**Task to complete**:
The response must reproduce exactly every line of the material below holding the word "attempt".

**Exercise data**:
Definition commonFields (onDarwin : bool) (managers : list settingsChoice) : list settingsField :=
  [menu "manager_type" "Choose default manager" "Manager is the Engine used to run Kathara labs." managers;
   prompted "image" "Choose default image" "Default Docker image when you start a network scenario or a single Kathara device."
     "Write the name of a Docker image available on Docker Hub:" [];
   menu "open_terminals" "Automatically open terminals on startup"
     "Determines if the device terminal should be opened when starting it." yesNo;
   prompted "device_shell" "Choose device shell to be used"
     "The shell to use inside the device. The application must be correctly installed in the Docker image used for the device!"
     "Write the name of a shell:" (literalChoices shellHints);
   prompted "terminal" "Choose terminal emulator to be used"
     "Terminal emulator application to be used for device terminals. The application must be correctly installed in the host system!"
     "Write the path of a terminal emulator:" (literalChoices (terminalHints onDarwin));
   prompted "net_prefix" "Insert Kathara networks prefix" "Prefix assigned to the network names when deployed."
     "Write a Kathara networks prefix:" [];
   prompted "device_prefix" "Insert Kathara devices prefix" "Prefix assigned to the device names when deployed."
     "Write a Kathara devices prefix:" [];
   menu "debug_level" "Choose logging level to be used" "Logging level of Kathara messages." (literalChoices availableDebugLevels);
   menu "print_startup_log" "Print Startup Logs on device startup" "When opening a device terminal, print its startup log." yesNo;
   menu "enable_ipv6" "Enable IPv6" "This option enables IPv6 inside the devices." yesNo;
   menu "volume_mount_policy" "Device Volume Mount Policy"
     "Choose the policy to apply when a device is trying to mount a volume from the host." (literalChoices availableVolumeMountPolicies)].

---

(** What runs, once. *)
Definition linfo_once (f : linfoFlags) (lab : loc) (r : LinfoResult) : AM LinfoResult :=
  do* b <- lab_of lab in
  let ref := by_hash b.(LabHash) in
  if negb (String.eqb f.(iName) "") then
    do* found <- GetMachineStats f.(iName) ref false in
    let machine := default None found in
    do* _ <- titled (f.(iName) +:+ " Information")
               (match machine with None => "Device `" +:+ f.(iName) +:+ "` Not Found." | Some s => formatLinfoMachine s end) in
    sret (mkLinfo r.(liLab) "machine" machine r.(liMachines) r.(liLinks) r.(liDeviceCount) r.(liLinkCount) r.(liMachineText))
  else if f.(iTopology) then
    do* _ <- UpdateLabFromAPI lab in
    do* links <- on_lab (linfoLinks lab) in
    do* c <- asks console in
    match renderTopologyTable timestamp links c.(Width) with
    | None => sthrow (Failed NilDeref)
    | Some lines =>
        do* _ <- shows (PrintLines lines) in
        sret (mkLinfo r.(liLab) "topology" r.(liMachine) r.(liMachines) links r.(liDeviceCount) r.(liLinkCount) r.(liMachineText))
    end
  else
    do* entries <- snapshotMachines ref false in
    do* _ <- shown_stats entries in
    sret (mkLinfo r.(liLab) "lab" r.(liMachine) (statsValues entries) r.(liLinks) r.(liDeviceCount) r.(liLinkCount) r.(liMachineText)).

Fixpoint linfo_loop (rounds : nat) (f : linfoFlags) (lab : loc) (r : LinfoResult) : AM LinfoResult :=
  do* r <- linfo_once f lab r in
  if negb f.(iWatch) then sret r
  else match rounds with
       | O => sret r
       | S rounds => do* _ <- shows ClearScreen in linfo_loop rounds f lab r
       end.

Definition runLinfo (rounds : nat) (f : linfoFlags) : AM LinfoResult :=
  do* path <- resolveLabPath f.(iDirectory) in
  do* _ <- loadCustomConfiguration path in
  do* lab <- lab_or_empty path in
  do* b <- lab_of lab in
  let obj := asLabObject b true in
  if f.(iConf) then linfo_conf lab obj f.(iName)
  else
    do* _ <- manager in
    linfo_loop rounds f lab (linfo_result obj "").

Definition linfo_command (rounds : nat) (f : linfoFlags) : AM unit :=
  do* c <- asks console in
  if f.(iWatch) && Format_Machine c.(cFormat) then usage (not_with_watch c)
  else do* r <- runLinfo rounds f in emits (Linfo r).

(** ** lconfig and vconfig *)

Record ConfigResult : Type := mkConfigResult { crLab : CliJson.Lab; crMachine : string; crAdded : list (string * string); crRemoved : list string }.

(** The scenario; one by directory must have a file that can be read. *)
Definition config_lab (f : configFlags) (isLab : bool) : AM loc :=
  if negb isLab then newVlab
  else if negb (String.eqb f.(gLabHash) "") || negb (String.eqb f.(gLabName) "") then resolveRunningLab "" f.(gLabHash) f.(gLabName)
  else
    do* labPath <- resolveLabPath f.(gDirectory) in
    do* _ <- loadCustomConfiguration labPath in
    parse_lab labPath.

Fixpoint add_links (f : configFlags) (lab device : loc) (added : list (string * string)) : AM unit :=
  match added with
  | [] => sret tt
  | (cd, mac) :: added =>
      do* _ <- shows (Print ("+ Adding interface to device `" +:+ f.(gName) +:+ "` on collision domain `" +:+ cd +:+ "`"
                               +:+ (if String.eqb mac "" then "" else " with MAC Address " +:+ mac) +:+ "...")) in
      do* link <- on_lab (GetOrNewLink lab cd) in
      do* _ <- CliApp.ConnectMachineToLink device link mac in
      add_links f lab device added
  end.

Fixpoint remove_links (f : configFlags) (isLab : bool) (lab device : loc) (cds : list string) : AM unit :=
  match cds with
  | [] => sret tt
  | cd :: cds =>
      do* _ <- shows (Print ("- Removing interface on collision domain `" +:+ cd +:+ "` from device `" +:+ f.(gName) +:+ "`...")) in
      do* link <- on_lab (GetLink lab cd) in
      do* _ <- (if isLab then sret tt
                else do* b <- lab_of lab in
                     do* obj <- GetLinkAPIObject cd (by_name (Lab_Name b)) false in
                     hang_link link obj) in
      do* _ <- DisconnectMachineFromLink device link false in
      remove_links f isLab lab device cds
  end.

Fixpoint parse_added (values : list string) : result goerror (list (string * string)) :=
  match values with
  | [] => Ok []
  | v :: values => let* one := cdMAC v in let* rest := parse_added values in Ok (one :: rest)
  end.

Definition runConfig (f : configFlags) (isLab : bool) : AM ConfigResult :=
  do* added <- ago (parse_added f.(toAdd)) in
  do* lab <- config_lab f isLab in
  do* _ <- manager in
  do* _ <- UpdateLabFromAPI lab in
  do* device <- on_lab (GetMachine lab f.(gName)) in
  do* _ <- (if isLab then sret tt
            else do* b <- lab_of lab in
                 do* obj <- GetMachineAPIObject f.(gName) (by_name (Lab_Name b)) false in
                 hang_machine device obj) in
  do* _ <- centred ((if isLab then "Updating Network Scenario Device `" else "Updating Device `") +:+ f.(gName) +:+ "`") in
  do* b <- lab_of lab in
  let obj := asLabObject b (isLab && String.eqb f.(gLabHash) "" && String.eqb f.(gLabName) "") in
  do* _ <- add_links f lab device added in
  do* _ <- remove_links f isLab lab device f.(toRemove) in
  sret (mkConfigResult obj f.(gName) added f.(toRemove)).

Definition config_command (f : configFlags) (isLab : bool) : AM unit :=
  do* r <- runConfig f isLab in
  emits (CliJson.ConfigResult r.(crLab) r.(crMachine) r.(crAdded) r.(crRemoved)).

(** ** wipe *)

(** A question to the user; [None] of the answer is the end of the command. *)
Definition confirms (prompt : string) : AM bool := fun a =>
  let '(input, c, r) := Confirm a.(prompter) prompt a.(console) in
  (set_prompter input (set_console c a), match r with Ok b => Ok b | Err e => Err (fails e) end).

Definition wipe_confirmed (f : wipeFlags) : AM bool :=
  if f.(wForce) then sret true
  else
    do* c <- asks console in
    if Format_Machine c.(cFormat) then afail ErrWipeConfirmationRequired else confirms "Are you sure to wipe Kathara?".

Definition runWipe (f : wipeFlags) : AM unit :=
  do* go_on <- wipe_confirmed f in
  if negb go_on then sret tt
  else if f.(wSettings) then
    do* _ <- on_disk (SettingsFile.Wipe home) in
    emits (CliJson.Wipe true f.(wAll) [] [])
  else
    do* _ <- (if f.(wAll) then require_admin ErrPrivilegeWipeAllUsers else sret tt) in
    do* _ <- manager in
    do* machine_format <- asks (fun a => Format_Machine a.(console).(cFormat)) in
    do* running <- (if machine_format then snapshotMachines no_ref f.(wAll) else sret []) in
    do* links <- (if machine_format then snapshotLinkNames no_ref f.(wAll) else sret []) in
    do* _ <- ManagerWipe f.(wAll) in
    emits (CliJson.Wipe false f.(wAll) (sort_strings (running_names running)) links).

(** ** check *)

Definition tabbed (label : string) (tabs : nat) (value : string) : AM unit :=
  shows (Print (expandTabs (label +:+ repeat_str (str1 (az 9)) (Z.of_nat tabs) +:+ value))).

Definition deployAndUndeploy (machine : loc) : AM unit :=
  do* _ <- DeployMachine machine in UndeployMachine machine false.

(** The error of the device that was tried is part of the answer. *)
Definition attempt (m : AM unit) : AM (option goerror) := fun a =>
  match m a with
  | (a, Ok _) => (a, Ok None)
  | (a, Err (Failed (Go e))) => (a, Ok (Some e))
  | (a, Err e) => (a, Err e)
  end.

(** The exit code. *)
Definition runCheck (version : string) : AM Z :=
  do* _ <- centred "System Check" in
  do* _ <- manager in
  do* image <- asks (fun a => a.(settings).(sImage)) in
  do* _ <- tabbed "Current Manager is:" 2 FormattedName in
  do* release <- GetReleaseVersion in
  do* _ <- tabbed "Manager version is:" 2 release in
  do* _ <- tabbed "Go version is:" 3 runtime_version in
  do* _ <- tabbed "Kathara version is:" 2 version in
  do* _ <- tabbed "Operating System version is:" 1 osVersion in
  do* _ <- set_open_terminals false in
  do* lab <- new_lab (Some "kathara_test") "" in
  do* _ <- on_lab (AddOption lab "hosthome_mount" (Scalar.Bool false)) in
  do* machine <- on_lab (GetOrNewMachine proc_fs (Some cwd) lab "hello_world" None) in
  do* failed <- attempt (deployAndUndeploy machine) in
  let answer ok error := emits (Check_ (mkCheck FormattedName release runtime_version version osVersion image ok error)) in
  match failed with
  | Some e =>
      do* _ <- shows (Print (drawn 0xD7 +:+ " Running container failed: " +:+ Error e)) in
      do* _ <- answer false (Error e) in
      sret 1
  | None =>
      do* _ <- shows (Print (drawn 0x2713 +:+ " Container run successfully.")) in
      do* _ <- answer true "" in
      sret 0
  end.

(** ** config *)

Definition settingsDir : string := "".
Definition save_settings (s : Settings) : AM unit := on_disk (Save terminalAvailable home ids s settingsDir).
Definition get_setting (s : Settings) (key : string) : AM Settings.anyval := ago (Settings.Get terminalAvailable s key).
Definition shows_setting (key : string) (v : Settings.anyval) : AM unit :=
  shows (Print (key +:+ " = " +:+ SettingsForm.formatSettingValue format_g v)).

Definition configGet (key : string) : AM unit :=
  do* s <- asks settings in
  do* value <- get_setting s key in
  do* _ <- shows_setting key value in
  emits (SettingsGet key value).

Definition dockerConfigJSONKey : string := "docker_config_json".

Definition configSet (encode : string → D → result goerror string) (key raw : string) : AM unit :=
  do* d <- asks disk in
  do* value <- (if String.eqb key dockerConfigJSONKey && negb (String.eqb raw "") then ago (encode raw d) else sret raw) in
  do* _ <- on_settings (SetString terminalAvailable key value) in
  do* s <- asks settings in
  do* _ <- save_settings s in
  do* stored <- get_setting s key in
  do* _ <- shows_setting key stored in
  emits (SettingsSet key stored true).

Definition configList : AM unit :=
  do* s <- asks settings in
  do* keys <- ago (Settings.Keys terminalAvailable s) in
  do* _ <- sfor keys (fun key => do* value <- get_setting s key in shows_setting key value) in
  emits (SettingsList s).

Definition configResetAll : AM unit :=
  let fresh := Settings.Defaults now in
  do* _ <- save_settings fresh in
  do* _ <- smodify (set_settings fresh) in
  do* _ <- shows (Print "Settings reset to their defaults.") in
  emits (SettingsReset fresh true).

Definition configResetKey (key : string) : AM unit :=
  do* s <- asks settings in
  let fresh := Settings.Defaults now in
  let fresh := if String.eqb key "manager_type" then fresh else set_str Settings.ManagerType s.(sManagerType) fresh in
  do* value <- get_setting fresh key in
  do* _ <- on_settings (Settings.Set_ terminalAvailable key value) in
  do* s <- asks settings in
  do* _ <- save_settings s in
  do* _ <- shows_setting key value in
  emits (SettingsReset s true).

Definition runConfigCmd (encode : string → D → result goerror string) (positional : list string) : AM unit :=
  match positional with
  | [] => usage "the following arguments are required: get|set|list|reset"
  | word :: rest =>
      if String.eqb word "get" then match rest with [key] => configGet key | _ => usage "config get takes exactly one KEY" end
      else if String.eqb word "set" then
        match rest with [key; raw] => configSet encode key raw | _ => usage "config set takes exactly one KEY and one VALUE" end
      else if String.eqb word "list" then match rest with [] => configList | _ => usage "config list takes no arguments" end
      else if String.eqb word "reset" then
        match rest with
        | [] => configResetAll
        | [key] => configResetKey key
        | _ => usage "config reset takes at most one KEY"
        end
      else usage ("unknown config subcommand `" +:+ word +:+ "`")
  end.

**The answer**:
Definition attempt (m : AM unit) : AM (option goerror) := fun a =>
  do* failed <- attempt (deployAndUndeploy machine) in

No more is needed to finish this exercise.